START DATASET RECORDS

(** C26: A spawn is refused exactly for the first of the six reasons, in order,
    whose condition the request violates, the depth bound being the only
    resource refusal; a spawn that is admitted or finds its tools unavailable
    violates none. *)
Theorem spawn_refusals_exact request parent o res :
  admit_spawn request parent o = Ret res ->
  match res with
  | SpawnRefused r =>
    exists before after, reason_order = before ++ rf_reason r :: after /\
      violation request parent o (rf_reason r) /\ (forall r', r' ∈ before -> ~ violation request parent o r') /\
      (rf_resource r = true <-> rf_reason r = depth_exceeded)
  | _ => forall r, ~ violation request parent o r
  end.
Proof. exact (spawn_decision request parent o res). Qed.
End refusals.

(** ** The tree of jobs

    Everything that can be reached from a root context: contexts of admitted
    children, spawned anywhere in the tree or continued under any job of it, and
    contexts that a message or a read extended by outputs. [produced] are the
    handles jobs of the tree put out, [doors] the research doors that operations
    declare: [run_agent] takes the doors of the operation it starts off the
    withheld set of the parent it presents. [exposes t t'] says that [t'] is the
    name under which the dispatcher offers the canonical tool [t]: its own name,
    or the exposed name of an MCP route. *)
(** [replace(root, withheld=root.withheld - frozenset(granted_doors))] *)
Definition open_doors (granted : gset str) (p : ParentContext) : ParentContext :=
  mkParent (pc_tenant p) (pc_research p) (pc_children p) (pc_tool_ids p) (pc_withheld p ∖ granted) (pc_handle_grants p)
    (pc_remaining_usd p) (pc_job_id p) (pc_depth p) (pc_approval_route p) (pc_snapshot p) (pc_provenance p).

Section tree.
Context {env : AdmissionEnv} (root : ParentContext) (max : Z) (produced doors : gset str) (exposes : str -> str -> Prop).

(** The tool resolution names tools of the ceiling it is given. *)
Definition authority_within (o : AdmissionOwners) : Prop :=
  forall ceiling a, ao_resolve_tool_authority o ceiling = inl a -> forall t, t ∈ au_tools a -> exists t0, t0 ∈ ceiling /\ exposes t0 t.
(** The tools that stay withheld in the whole tree *)
Abbreviation kept := (pc_withheld root ∖ doors).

END DATASET RECORDS

YOUR INSTRUCTIONS:
Make a word-for-word transcription of the listing above.

TASK OUTPUT:
(** C26: A spawn is refused exactly for the first of the six reasons, in order,
    whose condition the request violates, the depth bound being the only
    resource refusal; a spawn that is admitted or finds its tools unavailable
    violates none. *)
Theorem spawn_refusals_exact request parent o res :
  admit_spawn request parent o = Ret res ->
  match res with
  | SpawnRefused r =>
    exists before after, reason_order = before ++ rf_reason r :: after /\
      violation request parent o (rf_reason r) /\ (forall r', r' ∈ before -> ~ violation request parent o r') /\
      (rf_resource r = true <-> rf_reason r = depth_exceeded)
  | _ => forall r, ~ violation request parent o r
  end.
Proof. exact (spawn_decision request parent o res). Qed.
End refusals.

(** ** The tree of jobs

    Everything that can be reached from a root context: contexts of admitted
    children, spawned anywhere in the tree or continued under any job of it, and
    contexts that a message or a read extended by outputs. [produced] are the
    handles jobs of the tree put out, [doors] the research doors that operations
    declare: [run_agent] takes the doors of the operation it starts off the
    withheld set of the parent it presents. [exposes t t'] says that [t'] is the
    name under which the dispatcher offers the canonical tool [t]: its own name,
    or the exposed name of an MCP route. *)
(** [replace(root, withheld=root.withheld - frozenset(granted_doors))] *)
Definition open_doors (granted : gset str) (p : ParentContext) : ParentContext :=
  mkParent (pc_tenant p) (pc_research p) (pc_children p) (pc_tool_ids p) (pc_withheld p ∖ granted) (pc_handle_grants p)
    (pc_remaining_usd p) (pc_job_id p) (pc_depth p) (pc_approval_route p) (pc_snapshot p) (pc_provenance p).

Section tree.
Context {env : AdmissionEnv} (root : ParentContext) (max : Z) (produced doors : gset str) (exposes : str -> str -> Prop).

(** The tool resolution names tools of the ceiling it is given. *)
Definition authority_within (o : AdmissionOwners) : Prop :=
  forall ceiling a, ao_resolve_tool_authority o ceiling = inl a -> forall t, t ∈ au_tools a -> exists t0, t0 ∈ ceiling /\ exposes t0 t.
(** The tools that stay withheld in the whole tree *)
Abbreviation kept := (pc_withheld root ∖ doors).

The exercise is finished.